#### [WHAT YOU SHOULD DO]
Each line from the opening of the records that follow to the line with "- the request" needs to be written out exactly. Add nothing.

#### [RECORDS FOR PROCESSING]
(** * aviene-core: request context, exception taxonomy and the emptiness guard

    A shallow embedding of
      - [packages/framework/guards/src/guards/is-empty.guard.ts]  (module [Guard]),
      - the request context base class, [AppRequestContext] and
        [RequestContextService]                                    (module [Context]),
      - [packages/framework/exceptions/src/exception.base.ts] and the
        concrete exception kinds                                   (module [Exceptions]),
      - the dynamic extent of [AsyncLocalStorage.run] on a cooperative
        event loop                                                 (module [Async]),
    followed by what is proved of each ([GuardFacts], [ContextFacts],
    [ExceptionFacts], [AsyncFacts]).

    Objects that have an identity and can be mutated or shared (contexts,
    errors) live in a heap and are referred to by address; values that the
    code only inspects structurally (the argument of [isEmpty]) are trees. *)

From Stdlib Require Import PrimFloat ZArith NArith Lia.
From stdpp Require Import base tactics option list strings pretty.
(* ===== verification/Atomics.v ===== *)
(** * Compare-and-swap loops

    Every lock-free counter of the client is updated by the same loop: load the
    cell, decide from the loaded value, try a (weak) compare-and-swap, and start
    over from the value the failed exchange returned.  This file models the loop
    once.  [cas_loop] is the loop of one thread against the failures its
    environment causes; [system] interleaves any number of threads running such
    loops on one cell, at the granularity of single loads and exchanges, and
    [system_refines_atomic] shows that it implements the system in which every
    operation is one indivisible step.  The components can therefore use the
    atomic reading [run_attempt] of each loop body. *)

From S2P Require Import Prelude.

Local Open Scope Z_scope.

(** What one iteration decides from the loaded value: return without storing, or
    try to store [next] and return [r] if the exchange succeeds. *)
Inductive attempt (R : Type) : Type :=
| Done (r : R)
| Swap (next : Z) (r : R).
Arguments Done {R} r.
Arguments Swap {R} next r.

(** The loop body executed indivisibly. *)
Definition run_attempt {R} (body : Z -> attempt R) (mem : Z) : R * Z :=
  match body mem with
  | Done r => (r, mem)
  | Swap next r => (r, next)
  end.

(** The loop of one thread.  [failures] lists the values returned by the
    exchanges that fail (another thread won, or the weak exchange failed
    spuriously); the exchange after the last one succeeds.  The result is the
    value returned and the value of the cell the decision was based on. *)
Fixpoint cas_loop {R} (body : Z -> attempt R) (failures : list Z) (current : Z) : R * Z :=
  match body current with
  | Done r => (r, current)
  | Swap next r =>
      match failures with
      | [] => (r, current)
      | actual :: rest => cas_loop body rest actual
      end
  end.

Lemma cas_loop_linearizes {R} (body : Z -> attempt R) failures current :
  let (r, v) := cas_loop body failures current in
  r = fst (run_attempt body v) /\ v ∈ current :: failures.
Proof.
  revert current; induction failures as [|actual rest IH]; intros current; cbn;
    unfold run_attempt; destruct (body current) as [r|next r] eqn:Hb;
    try (split; [by rewrite Hb | apply list_elem_of_here]).
  specialize (IH actual). destruct (cas_loop body rest actual) as [r' v].
  destruct IH as [Hr Hv]. split; [by unfold run_attempt in Hr | by apply list_elem_of_further].
Qed.

(** ** Interleaved threads on one cell *)
Section system.
Context {Op R : Type} (body : Op -> Z -> attempt R).

Inductive pc :=
| Start (op : Op)
| Loaded (op : Op) (current : Z)
| Returned (op : Op) (r : R).

Record system := System { mem : Z; threads : list pc }.

Inductive system_step : system -> system -> Prop :=
| step_load s i op :
    threads s !! i = Some (Start op) ->
    system_step s (System (mem s) (<[i := Loaded op (mem s)]> (threads s)))
| step_return s i op current r :
    threads s !! i = Some (Loaded op current) -> body op current = Done r ->
    system_step s (System (mem s) (<[i := Returned op r]> (threads s)))
| step_swap s i op next r :
    threads s !! i = Some (Loaded op (mem s)) -> body op (mem s) = Swap next r ->
    system_step s (System next (<[i := Returned op r]> (threads s)))
| step_fail s i op current next r :
    threads s !! i = Some (Loaded op current) -> body op current = Swap next r ->
    system_step s (System (mem s) (<[i := Loaded op (mem s)]> (threads s))).

(** The specification: an operation is pending, then it has returned. *)
Inductive task :=
| Pending (op : Op)
| Finished (op : Op) (r : R).

Record atomic_system := Atomic { cell : Z; tasks : list task }.

Inductive atomic_step : atomic_system -> atomic_system -> Prop :=
| step_atomic s i op :
    tasks s !! i = Some (Pending op) ->
    atomic_step s
      (Atomic (snd (run_attempt (body op) (cell s)))
              (<[i := Finished op (fst (run_attempt (body op) (cell s)))]> (tasks s))).

(** A thread that already loaded a value on which it will return has taken
    effect; one that will try an exchange has not. *)
Definition task_of (t : pc) : task :=
  match t with
  | Start op => Pending op
  | Loaded op current =>
      match body op current with Done r => Finished op r | Swap _ _ => Pending op end
  | Returned op r => Finished op r
  end.

Definition abstraction (s : system) : atomic_system :=
  Atomic (mem s) (task_of <$> threads s).

Lemma abstraction_load s i op :
  (task_of <$> threads s) !! i = Some (Pending op) ->
  rtc atomic_step (abstraction s)
    (abstraction (System (mem s) (<[i := Loaded op (mem s)]> (threads s)))).
Proof.
  intros Hi. unfold abstraction; cbn. rewrite list_fmap_insert; cbn.
  destruct (body op (mem s)) as [r|next r] eqn:Hb.
  - apply rtc_once. pose proof (step_atomic (abstraction s) i op Hi) as Hs.
    unfold run_attempt in Hs; cbn in Hs. by rewrite Hb in Hs.
  - rewrite list_insert_id; [apply rtc_refl | done].
Qed.

Lemma system_step_refines s s' :
  system_step s s' -> rtc atomic_step (abstraction s) (abstraction s').
Proof.
  destruct 1 as [s i op Hi | s i op current r Hi Hb | s i op next r Hi Hb
                | s i op current next r Hi Hb].
  - apply abstraction_load. by rewrite list_lookup_fmap, Hi.
  - unfold abstraction; cbn. rewrite list_fmap_insert; cbn.
    rewrite list_insert_id; [apply rtc_refl|].
    rewrite list_lookup_fmap, Hi; cbn. by rewrite Hb.
  - unfold abstraction at 2; cbn. rewrite list_fmap_insert; cbn.
    assert (Hp : tasks (abstraction s) !! i = Some (Pending op)).
    { cbn. rewrite list_lookup_fmap, Hi; cbn. by rewrite Hb. }
    apply rtc_once. pose proof (step_atomic _ i op Hp) as Hs.
    unfold run_attempt in Hs; cbn in Hs. by rewrite Hb in Hs.
  - apply abstraction_load. rewrite list_lookup_fmap, Hi; cbn. by rewrite Hb.
Qed.

Lemma system_refines_atomic s s' :
  rtc system_step s s' -> rtc atomic_step (abstraction s) (abstraction s').
Proof.
  induction 1 as [s | s1 s2 s3 H12 _ IH]; [apply rtc_refl|].
  etrans; [by apply system_step_refines | done].
Qed.

(** An invariant of the cell kept by each indivisible operation holds under
    every interleaving. *)
Lemma system_cell_invariant (P : Z -> Prop) s s' :
  (forall op m, P m -> P (snd (run_attempt (body op) m))) ->
  rtc system_step s s' -> P (mem s) -> P (mem s').
Proof.
  intros HP Hs%system_refines_atomic H0.
  assert (H : P (cell (abstraction s))) by done.
  change (P (cell (abstraction s'))). clear H0. revert H.
  induction Hs as [|s1 s2 s3 H12 _ IH]; [done|].
  intros H. apply IH. destruct H12; cbn. by apply HP.
Qed.

(** ** Accounting *)
Section effects.
Context (effect : Op -> R -> Z).
Hypothesis effect_spec : forall op m,
  snd (run_attempt (body op) m) = m + effect op (fst (run_attempt (body op) m)).

Definition task_effect (t : task) : Z :=
  match t with Pending _ => 0 | Finished op r => effect op r end.

Fixpoint total_effect (ts : list task) : Z :=
  match ts with [] => 0 | t :: rest => task_effect t + total_effect rest end.

Lemma total_effect_insert ts i t t' :
  ts !! i = Some t ->
  total_effect (<[i := t']> ts) = total_effect ts - task_effect t + task_effect t'.
Proof.
  revert i; induction ts as [|u ts IH]; intros [|i]; try done; csimpl.
  - intros [= ->]. lia.
  - intros Hi. rewrite (IH _ Hi). lia.
Qed.

Lemma atomic_step_effect s s' :
  atomic_step s s' ->
  cell s' - total_effect (tasks s') = cell s - total_effect (tasks s).
Proof.
  destruct 1 as [s i op Hi]; cbn.
  rewrite (total_effect_insert _ _ _ _ Hi), effect_spec; cbn. lia.
Qed.

Lemma system_effect s s' :
  rtc system_step s s' ->
  mem s' - total_effect (task_of <$> threads s') =
  mem s - total_effect (task_of <$> threads s).
Proof.
  intros Hs%system_refines_atomic.
  change (cell (abstraction s') - total_effect (tasks (abstraction s')) =
          cell (abstraction s) - total_effect (tasks (abstraction s))).
  induction Hs as [|s1 s2 s3 H12 _ IH]; [done|].
  rewrite IH. by apply atomic_step_effect.
Qed.
End effects.
End system.

(** * Methods over records of atomics

    A method that touches several cells is a sequence of indivisible steps on the
    shared state: atomic loads, stores and read-modify-writes (a compare-and-swap
    loop counts as one, by [system_refines_atomic]), or a section under a mutex.
    Other threads may run between the steps. *)

Inductive action (S A : Type) : Type :=
| Return (a : A)
| Atomically (B : Type) (f : S -> B * S) (k : B -> action S A).
Arguments Return {S A} a.
Arguments Atomically {S A B} f k.

Fixpoint bind_action {S A B} (m : action S A) (k : A -> action S B) : action S B :=
  match m with
  | Return a => k a
  | Atomically f k' => Atomically f (fun b => bind_action (k' b) k)
  end.

#[export] Instance action_ret S : MRet (action S) := fun A a => Return a.
#[export] Instance action_bind S : MBind (action S) := fun A B k m => bind_action m k.

(** Run without interference. *)
Fixpoint run_action {S A} (m : action S A) (s : S) : A * S :=
  match m with
  | Return a => (a, s)
  | Atomically f k => let (b, s') := f s in run_action (k b) s'
  end.

Definition exec {S A} (m : action S A) (s : S) : S := snd (run_action m s).

Lemma run_bind {S A B} (m : action S A) (k : A -> action S B) s :
  run_action (m ≫= k) s = let (a, s') := run_action m s in run_action (k a) s'.
Proof.
  revert s; induction m as [a|C f k' IH]; intros s; [done|].
  cbn. destruct (f s) as [c s']. apply IH.
Qed.

(** ** Memory operations on a field of the record *)
Section memory.
Context {S : Type}.

Definition load {A} (field : S -> A) : action S A := Atomically (fun s => (field s, s)) Return.
Definition store {A} (field : S -> A) `{!Setter field} (v : A) : action S unit :=
  Atomically (fun s => (tt, s <| field := v |>)) Return.
Definition fetch_add (field : S -> Z) `{!Setter field} (v : Z) : action S Z :=
  Atomically (fun s => (field s, s <| field ::= fun x => wrapping_add x v |>)) Return.
Definition fetch_sub (field : S -> Z) `{!Setter field} (v : Z) : action S Z :=
  Atomically (fun s => (field s, s <| field ::= fun x => wrapping_sub x v |>)) Return.

(** A compare-and-swap loop with the given body. *)
Definition compare_exchange_loop {R} (field : S -> Z) `{!Setter field} (body : Z -> attempt R) :
    action S R :=
  Atomically (fun s => let (r, v) := run_attempt body (field s) in (r, s <| field := v |>)) Return.

(** A section under the mutex of a field. *)
Definition locked {A R} (field : S -> A) `{!Setter field} (section : A -> R * A) : action S R :=
  Atomically (fun s => let (r, v) := section (field s) in (r, s <| field := v |>)) Return.
End memory.

(** ** Concurrent methods *)
Section pool.
Context {S A : Type}.

Inductive pool_step : S * list (action S A) -> S * list (action S A) -> Prop :=
| step_thread s ts i B (f : S -> B * S) k b s' :
    ts !! i = Some (Atomically f k) -> f s = (b, s') ->
    pool_step (s, ts) (s', <[i := k b]> ts).

(** Every step of the method keeps [P]. *)
Fixpoint keeps (P : S -> Prop) (m : action S A) : Prop :=
  match m with
  | Return _ => True
  | Atomically f k => forall s, P s -> P (snd (f s)) /\ keeps P (k (fst (f s)))
  end.

Lemma pool_invariant (P : S -> Prop) c c' :
  rtc pool_step c c' -> P (fst c) -> Forall (keeps P) (snd c) -> P (fst c').
Proof.
  induction 1 as [c | c1 c2 c3 H12 _ IH]; [done|]. intros HP Hts.
  destruct H12 as [s ts i B f k b s' Hi Hf].
  pose proof (Forall_lookup_1 _ _ _ _ Hts Hi) as Hk. cbn in Hk.
  destruct (Hk s HP) as [HP' Hk']. rewrite Hf in HP', Hk'.
  apply IH; [done|]. by apply Forall_insert.
Qed.
End pool.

#### [SOLUTION TO THE EXERCISE]
(** * aviene-core: request context, exception taxonomy and the emptiness guard

    A shallow embedding of
      - [packages/framework/guards/src/guards/is-empty.guard.ts]  (module [Guard]),
      - the request context base class, [AppRequestContext] and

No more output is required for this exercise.